Molecular oxygen controls nitrate transport of Escherichia coli nitrate-respiring cells.

Escherichia coli cells grown anaerobically in the presence of nitrate reduce the nitrate as a terminal electron acceptor in place of molecular oxygen by an induced respiratory-type electron transferring system residing in the inner membrane structure. When oxygen is introduced to a suspension of nitrate-respiring cells, the oxygen is immediately reduced preferentially and the cellular uptake of nitrate ceases abruptly. In contrast, we found that the cells exhibited no oxygen control on uptake of chlorate, a competitive substrate analogue, indicating operation of an oxygen-sensitive transport system specific to nitrate.
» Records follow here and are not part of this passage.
(* ===== verification/Domain.v ===== *)
(** * Domain contracts (internal/domain)

    The value types of domain.go, target_id.go, execution_result.go and
    availability.go with their [Validate] methods, and the command identity and
    replay journal of command.go.  The execution lifecycle is in Execution.v and
    the slot ledger in SlotLedger.v. *)

From S2P Require Import Prelude GoStd.

(** ** Errors *)

(* src: internal/domain/domain.go:46-48 invalid *)
Definition domain_invalid (code field message : string) : GoError :=
  DomainError code field message.

(* src: internal/domain/domain.go:50-55 required *)
Definition required (value field : string) : error :=
  if TrimSpace value == "" then Some (domain_invalid "required" field "must not be empty")
  else None.

(** ** Identifiers and enumerations

    Go's string types are open: a value may be any string, and [Validate] picks
    out the declared constants.  They are modelled by [string]. *)

Abbreviation NodeID := string (only parsing).
Abbreviation TargetID := string (only parsing).
Abbreviation RunnerProfileID := string (only parsing).
Abbreviation ExecutionID := string (only parsing).
Abbreviation CommandID := string (only parsing).
Abbreviation ControllerEpoch := Z (only parsing).

(* src: internal/domain/domain.go:23-23 MacOSNativeRunnerMaxRunners *)
Definition MacOSNativeRunnerMaxRunners : Z := 1.

(* src: internal/domain/domain.go:60-60 OSLinux *)
Definition OSLinux := "linux".
(* src: internal/domain/domain.go:61-61 OSMacOS *)
Definition OSMacOS := "macos".
(* src: internal/domain/domain.go:62-62 OSWindows *)
Definition OSWindows := "windows".

(* src: internal/domain/domain.go:65-72 OperatingSystem.Validate *)
Definition OperatingSystem_Validate (o field : string) : error :=
  if bool_decide (o ∈ [OSLinux; OSMacOS; OSWindows]) then None
  else Some (domain_invalid "invalid_operating_system" field "must be linux, macos, or windows").

(* src: internal/domain/domain.go:77-77 ArchAMD64 *)
Definition ArchAMD64 := "amd64".
(* src: internal/domain/domain.go:78-78 ArchARM64 *)
Definition ArchARM64 := "arm64".

(* src: internal/domain/domain.go:81-88 Architecture.Validate *)
Definition Architecture_Validate (a field : string) : error :=
  if bool_decide (a ∈ [ArchAMD64; ArchARM64]) then None
  else Some (domain_invalid "invalid_architecture" field "must be amd64 or arm64").

(* src: internal/domain/domain.go:93-93 NodeActive *)
Definition NodeActive := "active".
(* src: internal/domain/domain.go:94-94 NodeDraining *)
Definition NodeDraining := "draining".
(* src: internal/domain/domain.go:95-95 NodeQuarantined *)
Definition NodeQuarantined := "quarantined".
(* src: internal/domain/domain.go:96-96 NodeRevoked *)
Definition NodeRevoked := "revoked".

(* src: internal/domain/domain.go:99-106 NodeAdministrativeState.Validate *)
Definition NodeAdministrativeState_Validate (s field : string) : error :=
  if bool_decide (s ∈ [NodeActive; NodeDraining; NodeQuarantined; NodeRevoked]) then None
  else Some (domain_invalid "invalid_node_administrative_state" field
               "must be active, draining, quarantined, or revoked").

(* src: internal/domain/domain.go:111-111 NodeOnline *)
Definition NodeOnline := "online".
(* src: internal/domain/domain.go:112-112 NodeOffline *)
Definition NodeOffline := "offline".
(* src: internal/domain/domain.go:113-113 NodeStale *)
Definition NodeStale := "stale".
(* src: internal/domain/domain.go:114-114 NodeReconciling *)
Definition NodeReconciling := "reconciling".

(* src: internal/domain/domain.go:117-124 NodeObservedState.Validate *)
Definition NodeObservedState_Validate (s field : string) : error :=
  if bool_decide (s ∈ [NodeOnline; NodeOffline; NodeStale; NodeReconciling]) then None
  else Some (domain_invalid "invalid_node_observed_state" field
               "must be online, offline, stale, or reconciling").

(** ** Nodes *)

(* src: internal/domain/domain.go:128-138 Node *)
Record Node := mkNode {
  node_ID : NodeID;
  node_DisplayName : string;
  node_CertificateSerial : string;
  node_CredentialEpoch : Z;
  node_OS : string;
  node_Architecture : string;
  node_MaxRunners : Z;
  node_AdministrativeState : string;
  node_ObservedState : string;
}.
#[export] Instance Node_eq_dec : EqDecision Node.
Proof. solve_decision. Defined.

(* src: internal/domain/domain.go:140-167 Node.Validate *)
Definition Node_Validate (n : Node) : error :=
  try required (node_ID n) "node.id" ;;
  try required (node_DisplayName n) "node.display_name" ;;
  try OperatingSystem_Validate (node_OS n) "node.os" ;;
  try Architecture_Validate (node_Architecture n) "node.architecture" ;;
  if node_MaxRunners n <? 1 then
    Some (domain_invalid "invalid_max_runners" "node.max_runners" "must be at least one")
  else if (node_OS n == OSMacOS) && (node_MaxRunners n >? MacOSNativeRunnerMaxRunners) then
    Some (domain_invalid "native_runner_capacity_exceeded" "node.max_runners"
            "macOS native mode currently owns exactly one runner slot")
  else
  try NodeAdministrativeState_Validate (node_AdministrativeState n) "node.administrative_state" ;;
  NodeObservedState_Validate (node_ObservedState n) "node.observed_state".

(** ** Targets and runner profiles *)

(* src: internal/domain/domain.go:172-172 TargetRepository *)
Definition TargetRepository := "repository".
(* src: internal/domain/domain.go:173-173 TargetOrganization *)
Definition TargetOrganization := "organization".
(* src: internal/domain/domain.go:178-178 TargetPrivate *)
Definition TargetPrivate := "private".

(* src: internal/domain/domain.go:182-191 GitHubTarget *)
Record GitHubTarget := mkGitHubTarget {
  target_ID : TargetID;
  target_InstallationID : string;
  target_ScopeKind : string;
  target_Scope : string;
  target_Visibility : string;
  target_RunnerGroupAccessSafe : bool;
  target_ScaleSetName : string;
  target_RunnerProfileID : RunnerProfileID;
}.
#[export] Instance GitHubTarget_eq_dec : EqDecision GitHubTarget.
Proof. solve_decision. Defined.

(* src: internal/domain/domain.go:193-218 GitHubTarget.Validate *)
Definition GitHubTarget_Validate (t : GitHubTarget) : error :=
  try required (target_ID t) "target.id" ;;
  try required (target_InstallationID t) "target.installation_id" ;;
  if negb (bool_decide (target_ScopeKind t ∈ [TargetRepository; TargetOrganization])) then
    Some (domain_invalid "invalid_target_scope_kind" "target.scope_kind"
            "must be repository or organization")
  else
  try required (target_Scope t) "target.scope" ;;
  if target_Visibility t != TargetPrivate then
    Some (domain_invalid "target_not_private" "target.visibility" "must be verified private")
  else if negb (target_RunnerGroupAccessSafe t) then
    Some (domain_invalid "unsafe_runner_group_access" "target.runner_group_access_safe"
            "must be verified safe")
  else
  try required (target_ScaleSetName t) "target.scale_set_name" ;;
  required (target_RunnerProfileID t) "target.runner_profile_id".

(* src: internal/domain/domain.go:222-222 RuntimeNative *)
Definition RuntimeNative := "native".
(* src: internal/domain/domain.go:227-227 RunnerVersionAutoUpdate *)
Definition RunnerVersionAutoUpdate := "auto_update".
(* src: internal/domain/domain.go:228-228 RunnerVersionPinned *)
Definition RunnerVersionPinned := "pinned".

(* src: internal/domain/domain.go:232-240 RunnerProfile *)
Record RunnerProfile := mkRunnerProfile {
  profile_ID : RunnerProfileID;
  profile_Label : string;
  profile_OS : option string;
  profile_Architecture : option string;
  profile_MinAvailableMemoryBytes : Z;
  profile_VersionPolicy : string;
  profile_Runtime : string;
}.
#[export] Instance RunnerProfile_eq_dec : EqDecision RunnerProfile.
Proof. solve_decision. Defined.

(* src: internal/domain/domain.go:242-268 RunnerProfile.Validate *)
Definition RunnerProfile_Validate (p : RunnerProfile) : error :=
  try required (profile_ID p) "runner_profile.id" ;;
  try required (profile_Label p) "runner_profile.label" ;;
  try (match profile_OS p with
       | Some os => OperatingSystem_Validate os "runner_profile.os"
       | None => None
       end) ;;
  try (match profile_Architecture p with
       | Some arch => Architecture_Validate arch "runner_profile.architecture"
       | None => None
       end) ;;
  if negb (bool_decide (profile_VersionPolicy p ∈ [RunnerVersionAutoUpdate; RunnerVersionPinned]))
  then Some (domain_invalid "invalid_runner_version_policy" "runner_profile.version_policy"
               "must be auto_update or pinned")
  else if profile_Runtime p != RuntimeNative then
    Some (domain_invalid "unsupported_runner_runtime" "runner_profile.runtime" "must be native")
  else None.

(** ** Controller epochs *)

(* src: internal/domain/domain.go:270-275 ControllerEpoch.Validate *)
Definition ControllerEpoch_Validate (e : ControllerEpoch) : error :=
  if e == 0 then
    Some (domain_invalid "invalid_controller_epoch" "controller_epoch" "must be greater than zero")
  else None.

(* src: internal/domain/domain.go:277-282 NextControllerEpoch *)
Definition NextControllerEpoch (previous : ControllerEpoch) : result ControllerEpoch :=
  if previous == max_uint64 then
    Err (domain_invalid "controller_epoch_exhausted" "controller_epoch"
           "cannot advance past uint64 maximum")
  else Ok (wrap_uint64 (previous + 1)).

(** ** Target identifiers *)

(* src: internal/domain/target_id.go:10-10 MaxTargetIDBytes *)
Definition MaxTargetIDBytes : Z := 128.

(* src: internal/domain/target_id.go:18-35 TargetID.ValidateShape *)
Definition TargetID_ValidateShape (id : TargetID) (field : string) : error :=
  let value := id in
  if value == "" then Some (domain_invalid "required" field "must not be empty")
  else if TrimSpace value != value then
    Some (domain_invalid "invalid_target_id" field "must not be surrounded by whitespace")
  else if len_string value >? MaxTargetIDBytes then
    Some (domain_invalid "invalid_target_id" field "is longer than the identifier boundary")
  else if negb (all_bytes (fun c => negb (control_byte c)) value) then
    Some (domain_invalid "invalid_target_id" field "must not contain control characters")
  else None.

(** ** Availability *)

(* src: internal/domain/availability.go:11-11 AvailabilityAccepting *)
Definition AvailabilityAccepting := "accepting".
(* src: internal/domain/availability.go:12-12 AvailabilityStopped *)
Definition AvailabilityStopped := "stopped".

(* src: internal/domain/availability.go:15-22 AvailabilityIntent.Validate *)
Definition AvailabilityIntent_Validate (intent field : string) : error :=
  if bool_decide (intent ∈ [AvailabilityAccepting; AvailabilityStopped]) then None
  else Some (domain_invalid "invalid_availability_intent" field "must be accepting or stopped").

(* src: internal/domain/availability.go:26-28 AvailabilityIntent.Accepts *)
Definition AvailabilityIntent_Accepts (intent : string) : bool := intent == AvailabilityAccepting.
This was further evidenced by the fact that chlorate inhibition of reduction of nitrate was brought about only when the transport of both chlorate and nitrate was facilitated by the aid of carrier-type chlorate (or nitrate) ionophore. We demonstrated that oxygen inhibition on reduction of nitrate was abolished within the cells treated by octyl glucoside resulting in a removal of permeability barrier specific to nitrate. We conclude that the transient control by molecular oxygen is primarily due to the inhibition of nitrate transport into the cytoplasmic side. Since nitrate induces the nitrate-respiring system, the repression of the nitrate reductase operon by molecular oxygen is consistently interpreted on the basis of the "inducer exclusion mechanism."